Summary

A breakthrough in functional annotation has been achieved with HiFi-NN, a deep learning tool developed by Basecamp Research. This tool annotates protein sequences with enzyme commission numbers, outperforming other bioinformatics tools and state-of-the-art deep learning models in precision and recall. By leveraging the hierarchical nature of enzyme function and supplementing the training set with proprietary sequences from diverse environments, HiFi-NN has significant implications for drug discovery and industrial biotechnology.

Unlocking the Secrets of Proteins with HiFi-NN

Proteins are the building blocks of life, and understanding their functions is crucial for advancing fields like medicine and biotechnology. However, annotating protein sequences with their functions remains a significant challenge. This is where HiFi-NN comes in, a revolutionary deep learning tool that has made a breakthrough in functional annotation.

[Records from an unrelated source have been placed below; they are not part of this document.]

Section CleanWithMetadata.
Variable _apply_enhanced_cleaning : string -> string.
Variable _detect_section_title :
  list string -> option string -> option string -> option string.
Variable _extract_global_metadata :
  list string -> option string -> option string -> gmap string scalar.

(** [page.strip().splitlines()]. *)
Definition page_lines (page : string) : list string :=
  splitlines (strip page).

(** The first pass: the first and the last line of every page that has a
    line. *)
Definition collect_lines (pages : list string) : list string * list string :=
  foldl (fun (acc : list string * list string) page =>
           let lines := page_lines page in
           match lines, last lines with
           | first :: _, Some final =>
               ((acc.1 ++ [strip first])%list, (acc.2 ++ [strip final])%list)
           | _, _ => acc
           end) ([], []) pages.

(** [lines[page_num-1] == global_line and global_line is not None], behind
    the test [page_num-1 < len(lines)]. *)
Definition marked (lines : list string) (page_num : Z)
    (global_line : option string) : option string :=
  match lines !! Z.to_nat (page_num - 1), global_line with
  | Some line, Some repeated =>
      if String.eqb line repeated then Some line else None
  | _, _ => None
  end.

(** The body of the second loop for one page; [None] is its [continue]. *)
Definition clean_page (first_lines last_lines : list string)
    (global_header global_footer : option string)
    (page_num : Z) (page : string) : option TextCleaner.page :=
  let lines := page_lines page in
  match lines with
  | [] => None
  | _ :: _ =>
      let cleaned_lines :=
        filter (fun cleaned_line => strip cleaned_line <> "")
          (_apply_enhanced_cleaning <$> lines) in
      let cleaned_text := join (String "010" "") cleaned_lines in
      let page_metadata : gmap string scalar :=
        <[ "line_count" := SInt (Z.of_nat (length cleaned_lines)) ]>
          (<[ "char_count" := SInt (len cleaned_text) ]>
             (<[ "page_number" := SInt page_num ]> ∅)) in
      let page_metadata :=
        match marked first_lines page_num global_header with
        | Some header => <[ "header" := SStr header ]> page_metadata
        | None => page_metadata
        end in
      let page_metadata :=
        match marked last_lines page_num global_footer with
        | Some footer => <[ "footer" := SStr footer ]> page_metadata
        | None => page_metadata
        end in
      let section_title :=
        _detect_section_title cleaned_lines global_header global_footer in
      let page_metadata :=
        match section_title with
        | Some title =>
            if String.eqb title "" then page_metadata
            else <[ "section_title" := SStr title ]> page_metadata
        | None => page_metadata
        end in
      Some {| text := cleaned_text; metadata := page_metadata |}
  end.

(** [clean_with_metadata(text, page_delimiter)]. *)
Definition clean_with_metadata (text page_delimiter : string)
  : result cleaned :=
  if String.eqb text "" then Ok {| pages := []; document_metadata := ∅ |}
  else
    match (if contains page_delimiter text
           then split_on page_delimiter text else Ok [text]) with
    | Raise e => Raise e
    | Ok pages =>
        let '(first_lines, last_lines) := collect_lines pages in
        let global_header := _find_repeated first_lines 3 in
        let global_footer := _find_repeated last_lines 3 in
        let cleaned_pages :=
          omap (fun entry : Z * string =>
                  clean_page first_lines last_lines global_header
                    global_footer entry.1 entry.2)
            (Py.enumerate 1 pages) in
        let metadata :=
          _extract_global_metadata pages global_header global_footer in
        Ok {| TextCleaner.pages := cleaned_pages;
              document_metadata := metadata |}
    end.

End CleanWithMetadata.

End TextCleaner.

(** ** utils/document_processor.py

    [DocumentLoader.load_documents], the two chunkers and the three
    regular-expression helpers of the cleaner are parameters. *)

Module DocumentProcessor.
Import Builtins.

Open Scope string_scope.

(** One element of [all_chunks_with_metadata]. *)
Record chunk_data := {
  text : string;
  metadata : gmap string scalar
}.

(** The [metadata] dictionary of one chunk: the five entries of the
    literal, then [**page['metadata']] over them. *)
Definition chunk_metadata (chunk_count : Z) (filename : string)
    (use_qna : bool) (page : TextCleaner.page) : gmap string scalar :=
  TextCleaner.metadata page
  ∪ <[ "chunk_id" := SInt chunk_count ]>
      (<[ "page_number" :=
            default (SStr "N/A")
              (TextCleaner.metadata page !! "page_number") ]>
         (<[ "filename" := SStr filename ]>
            (<[ "source_document" := SStr filename ]>
               (<[ "chunking_strategy" :=
                     SStr (if use_qna then "qna" else "recursive") ]> ∅)))).

(** A page of the cleaner as [detect_qna_in_pages] reads it. *)
Definition as_page_data (page : TextCleaner.page) : HybridChunker.page :=
  {| HybridChunker.text := Some (VScalar (SStr (TextCleaner.text page)));
     HybridChunker.metadata := Some (TextCleaner.metadata page) |}.

Section ProcessAllDocuments.
Variable _apply_enhanced_cleaning : string -> string.
Variable _detect_section_title :
  list string -> option string -> option string -> option string.
Variable _extract_global_metadata :
  list string -> option string -> option string -> gmap string scalar.
(** [SlidingWindowChunker().chunk] and [RecursiveChunker().chunk] on a
    non-empty text. *)
Variable sliding_chunk : string -> list string.
Variable recursive_chunk : string -> list string.

(** The loop over the chunks of one page: [(chunk_count, all_chunks)]. *)
Definition add_chunks (filename : string) (use_qna : bool)
    (page : TextCleaner.page) (state : Z * list chunk_data)
    (chunks : list string) : Z * list chunk_data :=
  foldl (fun (st : Z * list chunk_data) chunk_text =>
           let chunk_data :=
             {| text := chunk_text;
                metadata := chunk_metadata st.1 filename use_qna page |} in
           ((st.1 + 1)%Z, (st.2 ++ [chunk_data])%list))
    state chunks.
(* ------------------------------------------------------------------ *)
(** ** _abof: moving all points together                               *)
(* ------------------------------------------------------------------ *)

Lemma vsub_vadd a p v :
  length a = length v -> length p = length v ->
  vsub (vadd a v) (vadd p v) = vsub a p.
Proof.
  revert p v; induction a as [|x a IH]; intros [|y p] [|z v] Ha Hp;
    try discriminate; [reflexivity|].
  injection Ha as Ha. injection Hp as Hp.
  unfold vsub, vadd in *. cbn [combine map fst snd].
  f_equal; [ring | now apply IH].
Qed.

Lemma take_map {A B} (f : A -> B) (X : list A) ind :
  take (map f X) ind = (r <- take X ind ;; Ok (map f r)).
Proof.
  unfold take. induction ind as [|i ind IH]; [reflexivity|].
  cbn [mapM]. rewrite nth_error_map, IH.
  destruct (nth_error X i) as [r|]; cbn [option_map bind]; [|reflexivity].
  destruct (mapM (fun i0 => match nth_error X i0 with
                            | Some r0 => Ok r0
                            | None => Raise IndexError
                            end) ind); reflexivity.
Qed.

Lemma take_In {A} (X : list A) ind r :
  take X ind = Ok r -> forall a, In a r -> In a X.
Proof.
  unfold take. intros H a Ha. apply mapM_Ok_Forall2 in H.
  destruct (Forall2_In_r _ _ _ _ H Ha) as (i & _ & Hi).
  destruct (nth_error X i) as [a'|] eqn:E; [|discriminate].
  apply Ok_inj in Hi. subst a'. eapply nth_error_In; eassumption.
Qed.
(** * Background e-mail delivery: task queue, delivery tiers, attempt log

    A shallow embedding of
    - [services/taskQueueService.js]   (class [TaskQueue]),
    - [services/emailLogger.js]        (class [EmailLogger]),
    - [services/emailFallbackService.js],
    - [services/noopEmailService.js],
    - the job bodies of [services/emailService.js],
    - the status routes of [routes/status.js],
    - the response cache of [middleware/performance.js],
    and the properties the specification states about them. *)

From stdpp Require Import base numbers relations list strings pretty gmap.

#[local] Set Warnings "-register-all".

(** * JavaScript values *)

(** Numbers are the integers among the JavaScript numbers: retry counts,
    delays, lengths and counters are all the code computes with. *)
Module JS.

Inductive value : Type :=
  | VUndefined
  | VNull
  | VBool (b : bool)
  | VNum (n : Z)
  | VStr (s : string)
  | VObj (props : list (string * value)).

(** [!!v] *)
Definition truthy (v : value) : bool :=
  match v with
  | VUndefined | VNull => false
  | VBool b => b
  | VNum n => negb (n =? 0)%Z
  | VStr s => negb (String.eqb s "")
  | VObj _ => true
  end.

(** [typeof v === 'object']: holds of objects and, as the language has it,
    of [null]. *)
Definition typeof_object (v : value) : bool :=
  match v with
  | VNull | VObj _ => true
  | _ => false
  end.

(** Property lookup in an object literal; an absent property reads as
    [undefined]. *)
Fixpoint assoc (k : string) (props : list (string * value)) : value :=
  match props with
  | [] => VUndefined
  | (k', v) :: rest => if String.eqb k k' then v else assoc k rest
  end.

(** An [Error] object, as thrown by the transports and by [new Error(..)]. *)
Record Error : Type := mkError { message : string }.

(** [v.k] for a [v] that is not [null] or [undefined]. *)
Definition prop (v : value) (k : string) : value :=
  match v with
  | VObj props => assoc k props
  | _ => VUndefined
  end.

(** [v.k]: reading a property of [null] or [undefined] throws a TypeError. *)
Definition get (v : value) (k : string) : Error + value :=
  match v with
  | VUndefined | VNull =>
      inl (mkError ("Cannot read properties of null or undefined (reading '" +:+ k +:+ "')"))
  | _ => inr (prop v k)
  end.

(** [a || b] *)
Definition or (a b : value) : value := if truthy a then a else b.

(** [v || d] for a setting [v] that is a number (the documented type of
    [options.maxRetries] and [options.retryDelay]) or absent: [0] and
    [undefined] are falsy and give the default.  Settings of other types are
    not modelled; they read as the default. *)
Definition or_number (v : value) (d : Z) : Z :=
  match v with
  | VNum n => if (n =? 0)%Z then d else n
  | _ => d
  end.

End JS.

(** * The task queue ([services/taskQueueService.js]) *)

Module TaskQueue.
Import JS.
Local Open Scope Z_scope.

(** A task object.  [taskFn] names the work function; [resolve] is the
    resolver captured from [new Promise((resolve) => ...)], identified with
    the promise it settles. *)
Record task : Type := mkTask {
  id : string;
  taskFn : string;
  taskName : string;
  args : list value;
  addedAt : Z;
  resolve : nat;
  retries : Z;
  maxRetries : Z;
  retryDelay : Z
}.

The Challenge of Functional Annotation

Functional annotation is the process of assigning functions to proteins based on their sequences. This is a complex task because proteins can have multiple functions, and their sequences can be similar yet have different functions. Traditional methods like BLASTp have limitations, especially when dealing with low sequence identity ranges.

How HiFi-NN Works

HiFi-NN is a hierarchically-finetuned nearest neighbor search method that uses contrastive learning to map protein sequence embeddings to a new feature space. This space reflects the similarities between enzyme commission numbers, which describe the reactions catalyzed by enzymes. By leveraging the hierarchical nature of enzyme function, HiFi-NN can annotate protein sequences with greater precision and recall than existing methods.

The Power of Diverse Training Data

One of the key factors behind HiFi-NN’s success is the use of diverse training data. Basecamp Research’s proprietary sequences, which span five continents and a wide temperature range, provide a rich source of environmental diversity. This diversity enhances the model’s performance, especially on protein sequences from functional dark matter, which are sequences with low similarity to any known enzymes.

Performance Comparison

HiFi-NN has been compared to other state-of-the-art deep learning models and bioinformatics tools on benchmarking datasets. The results show that HiFi-NN outperforms all other methods in recall, precision, and F1 score. This is particularly evident in the low sequence identity range, where HiFi-NN excels.

Implications for Drug Discovery and Biotechnology

The superior performance of HiFi-NN has significant implications for drug discovery and industrial biotechnology. By accurately annotating protein sequences with enzyme commission numbers, researchers can identify potential drug targets and develop targeted treatments. Additionally, HiFi-NN can help design environmentally friendly production methods by identifying enzymes with specific functions.

Future Directions

Basecamp Research is expanding on this work by training larger models with tens of millions of diverse sequences from their knowledge graph. They are also annotating the entirety of the MGnify database and generating comprehensive wet lab validations for HiFi-NN annotations.

Table 1: HiFi-NN Results Compared to Existing Tools and Other SoTA DL Models

Model Recall Precision F1 Score
HiFi-NN (Swissprot + 3M curated sequences) 0.5921 0.6657 0.6015
BLASTp 0.4562 0.5431 0.4946
CLEAN 0.5123 0.5892 0.5485

Table 2: Performance Comparison on Price Enzyme Dataset

Model Recall Precision F1 Score
HiFi-NN (Swissprot + 3M curated sequences) 0.8211 0.8532 0.8369
HiFi-NN (Swissprot only) 0.7532 0.7841 0.7683
BLASTp 0.6451 0.6942 0.6685
CLEAN 0.7123 0.7512 0.7312

Table 3: Annotation Outcomes on MGnify Database

Model Number of Annotated Sequences
HiFi-NN 1,673,827
BLASTp 548,587

Conclusion

HiFi-NN is a groundbreaking tool that has made a significant breakthrough in functional annotation. By leveraging the hierarchical nature of enzyme function and diverse training data, HiFi-NN outperforms other methods in precision and recall. This has far-reaching implications for drug discovery and industrial biotechnology, and we can expect to see further advancements in this field as HiFi-NN continues to evolve.